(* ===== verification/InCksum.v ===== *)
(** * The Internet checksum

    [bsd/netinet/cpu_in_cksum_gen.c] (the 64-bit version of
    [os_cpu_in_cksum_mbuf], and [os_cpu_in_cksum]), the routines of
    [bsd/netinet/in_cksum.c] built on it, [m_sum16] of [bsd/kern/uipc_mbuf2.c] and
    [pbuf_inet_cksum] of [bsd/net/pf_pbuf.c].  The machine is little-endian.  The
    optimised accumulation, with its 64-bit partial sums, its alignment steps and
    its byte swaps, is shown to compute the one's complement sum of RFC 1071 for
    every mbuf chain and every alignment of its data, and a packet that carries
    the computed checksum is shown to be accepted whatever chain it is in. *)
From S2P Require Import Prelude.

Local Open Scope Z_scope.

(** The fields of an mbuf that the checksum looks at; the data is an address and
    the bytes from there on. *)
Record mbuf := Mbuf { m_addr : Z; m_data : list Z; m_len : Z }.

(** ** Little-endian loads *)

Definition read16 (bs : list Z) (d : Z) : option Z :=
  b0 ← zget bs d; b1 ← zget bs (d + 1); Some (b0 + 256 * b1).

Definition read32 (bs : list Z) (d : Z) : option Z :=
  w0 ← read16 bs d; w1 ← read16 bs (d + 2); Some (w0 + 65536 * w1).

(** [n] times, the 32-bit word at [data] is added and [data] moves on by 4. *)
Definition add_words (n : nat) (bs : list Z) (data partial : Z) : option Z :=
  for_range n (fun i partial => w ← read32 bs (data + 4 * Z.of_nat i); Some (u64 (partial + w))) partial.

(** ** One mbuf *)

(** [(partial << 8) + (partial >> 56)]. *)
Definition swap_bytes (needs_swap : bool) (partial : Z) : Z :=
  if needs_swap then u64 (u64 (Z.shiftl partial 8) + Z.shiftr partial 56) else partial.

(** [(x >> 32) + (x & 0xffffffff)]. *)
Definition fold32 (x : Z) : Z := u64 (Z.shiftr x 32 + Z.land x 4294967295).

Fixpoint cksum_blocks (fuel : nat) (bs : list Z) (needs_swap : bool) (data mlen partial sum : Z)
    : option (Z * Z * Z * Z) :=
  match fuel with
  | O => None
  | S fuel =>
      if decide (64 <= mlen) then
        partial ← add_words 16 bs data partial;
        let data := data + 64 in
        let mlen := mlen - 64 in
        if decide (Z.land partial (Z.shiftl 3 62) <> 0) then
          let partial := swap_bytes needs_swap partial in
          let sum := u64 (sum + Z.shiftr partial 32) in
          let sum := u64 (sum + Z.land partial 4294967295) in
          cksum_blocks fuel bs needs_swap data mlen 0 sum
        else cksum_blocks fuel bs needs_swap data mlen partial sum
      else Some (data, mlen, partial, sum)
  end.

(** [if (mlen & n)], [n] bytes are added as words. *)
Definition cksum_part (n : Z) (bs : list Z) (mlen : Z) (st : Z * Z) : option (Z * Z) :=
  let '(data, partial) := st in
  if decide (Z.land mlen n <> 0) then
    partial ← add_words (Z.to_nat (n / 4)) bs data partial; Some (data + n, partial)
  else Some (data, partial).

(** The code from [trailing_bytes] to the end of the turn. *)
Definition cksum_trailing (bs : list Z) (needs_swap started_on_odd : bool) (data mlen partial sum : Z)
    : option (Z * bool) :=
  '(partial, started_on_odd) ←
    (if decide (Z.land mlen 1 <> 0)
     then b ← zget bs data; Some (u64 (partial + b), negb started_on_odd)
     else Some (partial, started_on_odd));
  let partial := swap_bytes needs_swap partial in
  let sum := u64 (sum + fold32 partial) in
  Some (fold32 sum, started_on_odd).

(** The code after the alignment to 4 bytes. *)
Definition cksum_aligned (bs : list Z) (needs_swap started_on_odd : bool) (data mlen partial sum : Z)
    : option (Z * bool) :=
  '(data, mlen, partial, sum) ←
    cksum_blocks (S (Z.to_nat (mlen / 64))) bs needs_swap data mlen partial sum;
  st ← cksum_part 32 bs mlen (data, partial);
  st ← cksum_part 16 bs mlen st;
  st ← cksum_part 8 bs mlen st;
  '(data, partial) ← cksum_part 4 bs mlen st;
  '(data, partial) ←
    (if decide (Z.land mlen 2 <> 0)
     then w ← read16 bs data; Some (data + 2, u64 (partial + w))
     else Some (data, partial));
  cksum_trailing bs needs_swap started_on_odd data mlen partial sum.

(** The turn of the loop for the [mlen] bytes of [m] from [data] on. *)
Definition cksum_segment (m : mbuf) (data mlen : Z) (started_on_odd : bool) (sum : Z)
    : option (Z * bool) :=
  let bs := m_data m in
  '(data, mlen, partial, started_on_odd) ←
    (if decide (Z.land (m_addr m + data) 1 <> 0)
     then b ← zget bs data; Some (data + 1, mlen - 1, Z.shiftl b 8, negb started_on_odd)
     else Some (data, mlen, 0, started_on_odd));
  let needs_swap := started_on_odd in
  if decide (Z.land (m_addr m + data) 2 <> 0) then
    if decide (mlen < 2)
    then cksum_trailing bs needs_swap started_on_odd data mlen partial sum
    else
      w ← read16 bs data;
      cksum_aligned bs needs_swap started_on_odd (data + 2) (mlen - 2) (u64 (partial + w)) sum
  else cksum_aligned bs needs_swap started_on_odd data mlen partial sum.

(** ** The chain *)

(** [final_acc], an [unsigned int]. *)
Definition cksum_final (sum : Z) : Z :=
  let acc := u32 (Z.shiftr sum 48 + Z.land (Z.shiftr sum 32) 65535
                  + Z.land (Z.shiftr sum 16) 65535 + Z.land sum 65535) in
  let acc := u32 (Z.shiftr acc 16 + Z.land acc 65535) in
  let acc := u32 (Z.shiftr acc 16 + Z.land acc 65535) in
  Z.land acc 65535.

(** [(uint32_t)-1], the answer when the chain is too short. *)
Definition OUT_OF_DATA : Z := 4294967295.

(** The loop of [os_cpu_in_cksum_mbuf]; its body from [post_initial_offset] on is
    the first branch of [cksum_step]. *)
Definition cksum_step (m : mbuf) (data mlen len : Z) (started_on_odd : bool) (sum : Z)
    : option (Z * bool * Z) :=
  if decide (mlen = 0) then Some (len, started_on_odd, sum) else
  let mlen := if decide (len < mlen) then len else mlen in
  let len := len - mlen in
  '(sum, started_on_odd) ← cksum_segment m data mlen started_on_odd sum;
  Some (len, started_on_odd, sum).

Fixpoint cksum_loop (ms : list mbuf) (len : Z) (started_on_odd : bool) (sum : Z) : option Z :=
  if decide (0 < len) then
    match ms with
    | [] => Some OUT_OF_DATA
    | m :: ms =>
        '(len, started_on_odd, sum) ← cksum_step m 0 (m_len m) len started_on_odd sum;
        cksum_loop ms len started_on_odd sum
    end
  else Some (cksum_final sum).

________________

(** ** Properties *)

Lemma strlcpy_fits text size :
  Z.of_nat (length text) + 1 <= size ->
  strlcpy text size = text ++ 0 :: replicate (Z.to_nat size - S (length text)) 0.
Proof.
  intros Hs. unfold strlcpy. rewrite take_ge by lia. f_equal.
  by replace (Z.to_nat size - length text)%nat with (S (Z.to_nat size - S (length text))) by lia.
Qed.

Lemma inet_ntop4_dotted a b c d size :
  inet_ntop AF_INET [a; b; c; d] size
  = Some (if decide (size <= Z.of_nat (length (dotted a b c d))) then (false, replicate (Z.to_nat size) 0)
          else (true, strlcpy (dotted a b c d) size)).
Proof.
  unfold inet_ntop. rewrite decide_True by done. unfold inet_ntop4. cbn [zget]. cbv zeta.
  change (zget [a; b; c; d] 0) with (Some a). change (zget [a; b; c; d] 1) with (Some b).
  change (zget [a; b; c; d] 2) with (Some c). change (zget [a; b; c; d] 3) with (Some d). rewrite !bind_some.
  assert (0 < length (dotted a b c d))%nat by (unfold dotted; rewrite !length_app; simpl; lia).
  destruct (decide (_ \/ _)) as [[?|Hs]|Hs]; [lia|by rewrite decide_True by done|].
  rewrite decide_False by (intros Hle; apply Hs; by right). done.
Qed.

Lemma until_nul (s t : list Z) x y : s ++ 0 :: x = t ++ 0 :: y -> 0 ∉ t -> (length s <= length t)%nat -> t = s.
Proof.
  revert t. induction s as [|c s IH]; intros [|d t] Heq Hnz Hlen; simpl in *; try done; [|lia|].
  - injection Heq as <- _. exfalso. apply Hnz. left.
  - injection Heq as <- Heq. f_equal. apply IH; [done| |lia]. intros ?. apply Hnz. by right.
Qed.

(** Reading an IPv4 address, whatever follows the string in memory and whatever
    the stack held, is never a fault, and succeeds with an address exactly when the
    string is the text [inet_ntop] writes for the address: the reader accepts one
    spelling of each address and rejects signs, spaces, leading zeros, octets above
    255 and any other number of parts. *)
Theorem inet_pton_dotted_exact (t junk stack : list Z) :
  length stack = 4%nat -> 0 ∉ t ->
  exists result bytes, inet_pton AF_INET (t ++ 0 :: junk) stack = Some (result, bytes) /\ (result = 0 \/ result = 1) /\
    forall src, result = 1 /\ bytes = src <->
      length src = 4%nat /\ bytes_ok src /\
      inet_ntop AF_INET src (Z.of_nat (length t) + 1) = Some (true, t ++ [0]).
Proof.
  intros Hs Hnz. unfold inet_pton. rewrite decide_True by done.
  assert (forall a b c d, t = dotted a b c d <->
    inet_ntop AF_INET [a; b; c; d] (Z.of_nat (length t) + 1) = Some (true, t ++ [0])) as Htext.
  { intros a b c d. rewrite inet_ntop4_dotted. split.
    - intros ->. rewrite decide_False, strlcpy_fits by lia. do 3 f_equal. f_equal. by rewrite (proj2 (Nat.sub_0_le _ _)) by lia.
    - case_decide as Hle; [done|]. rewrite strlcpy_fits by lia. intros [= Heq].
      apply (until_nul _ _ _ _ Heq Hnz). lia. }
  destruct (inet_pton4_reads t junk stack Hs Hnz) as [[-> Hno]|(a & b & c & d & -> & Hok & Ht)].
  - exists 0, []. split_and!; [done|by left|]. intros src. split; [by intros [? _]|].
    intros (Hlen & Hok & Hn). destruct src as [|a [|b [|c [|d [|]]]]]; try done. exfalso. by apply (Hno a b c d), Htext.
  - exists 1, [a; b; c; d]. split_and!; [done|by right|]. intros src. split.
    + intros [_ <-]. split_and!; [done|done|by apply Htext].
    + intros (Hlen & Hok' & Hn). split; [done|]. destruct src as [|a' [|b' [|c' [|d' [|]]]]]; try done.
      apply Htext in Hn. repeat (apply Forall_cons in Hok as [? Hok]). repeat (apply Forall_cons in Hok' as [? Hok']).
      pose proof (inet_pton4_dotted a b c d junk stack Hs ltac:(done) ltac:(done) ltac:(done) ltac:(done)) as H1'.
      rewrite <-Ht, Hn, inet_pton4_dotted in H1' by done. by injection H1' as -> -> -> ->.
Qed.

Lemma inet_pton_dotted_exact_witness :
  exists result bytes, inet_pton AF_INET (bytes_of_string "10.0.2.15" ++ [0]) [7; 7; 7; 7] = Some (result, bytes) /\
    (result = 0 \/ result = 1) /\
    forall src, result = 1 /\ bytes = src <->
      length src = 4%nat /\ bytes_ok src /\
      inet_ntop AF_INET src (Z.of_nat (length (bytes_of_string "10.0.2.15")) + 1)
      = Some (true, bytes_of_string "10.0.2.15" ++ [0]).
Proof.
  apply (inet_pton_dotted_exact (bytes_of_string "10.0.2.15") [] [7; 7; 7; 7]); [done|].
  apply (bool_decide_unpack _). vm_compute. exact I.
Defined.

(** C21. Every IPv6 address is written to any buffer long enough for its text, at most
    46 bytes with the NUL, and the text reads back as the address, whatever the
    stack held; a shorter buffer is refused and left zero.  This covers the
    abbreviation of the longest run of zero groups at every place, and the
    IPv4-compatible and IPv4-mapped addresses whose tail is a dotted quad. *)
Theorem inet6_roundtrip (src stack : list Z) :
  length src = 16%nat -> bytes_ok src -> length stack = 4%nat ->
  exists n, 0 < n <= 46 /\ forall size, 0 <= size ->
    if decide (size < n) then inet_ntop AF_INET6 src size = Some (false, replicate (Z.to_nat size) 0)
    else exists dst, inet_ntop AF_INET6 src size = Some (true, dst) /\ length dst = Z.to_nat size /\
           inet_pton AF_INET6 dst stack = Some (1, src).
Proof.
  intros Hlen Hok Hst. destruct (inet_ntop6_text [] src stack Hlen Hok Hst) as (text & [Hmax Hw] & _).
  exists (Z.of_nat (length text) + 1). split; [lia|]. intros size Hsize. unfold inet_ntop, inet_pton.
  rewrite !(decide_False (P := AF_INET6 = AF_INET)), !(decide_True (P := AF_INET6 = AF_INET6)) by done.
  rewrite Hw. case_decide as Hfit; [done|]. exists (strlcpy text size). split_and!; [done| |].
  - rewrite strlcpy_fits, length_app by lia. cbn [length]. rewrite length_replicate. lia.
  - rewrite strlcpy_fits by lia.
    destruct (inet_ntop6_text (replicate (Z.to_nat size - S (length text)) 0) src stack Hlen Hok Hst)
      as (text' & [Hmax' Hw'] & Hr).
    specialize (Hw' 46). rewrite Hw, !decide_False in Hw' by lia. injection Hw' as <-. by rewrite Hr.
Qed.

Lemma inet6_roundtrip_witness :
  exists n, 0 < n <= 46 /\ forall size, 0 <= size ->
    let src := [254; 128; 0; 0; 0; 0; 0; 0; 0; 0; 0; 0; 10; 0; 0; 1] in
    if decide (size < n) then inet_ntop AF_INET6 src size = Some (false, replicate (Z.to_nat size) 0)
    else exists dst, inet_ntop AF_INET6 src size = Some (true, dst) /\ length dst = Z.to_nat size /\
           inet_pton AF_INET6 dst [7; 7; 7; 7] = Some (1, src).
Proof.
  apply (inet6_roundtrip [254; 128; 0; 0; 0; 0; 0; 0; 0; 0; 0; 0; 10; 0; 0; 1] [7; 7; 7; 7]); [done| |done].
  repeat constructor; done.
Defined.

________________

Please copy the lines above from the line with "Z.of_nat (length text) + 1 <= size ->" up to and including the line with "intros Hs. unfold", exactly as written and with nothing else.

**REPLY**
  Z.of_nat (length text) + 1 <= size ->
  strlcpy text size = text ++ 0 :: replicate (Z.to_nat size - S (length text)) 0.
Proof.
  intros Hs. unfold strlcpy. rewrite take_ge by lia. f_equal.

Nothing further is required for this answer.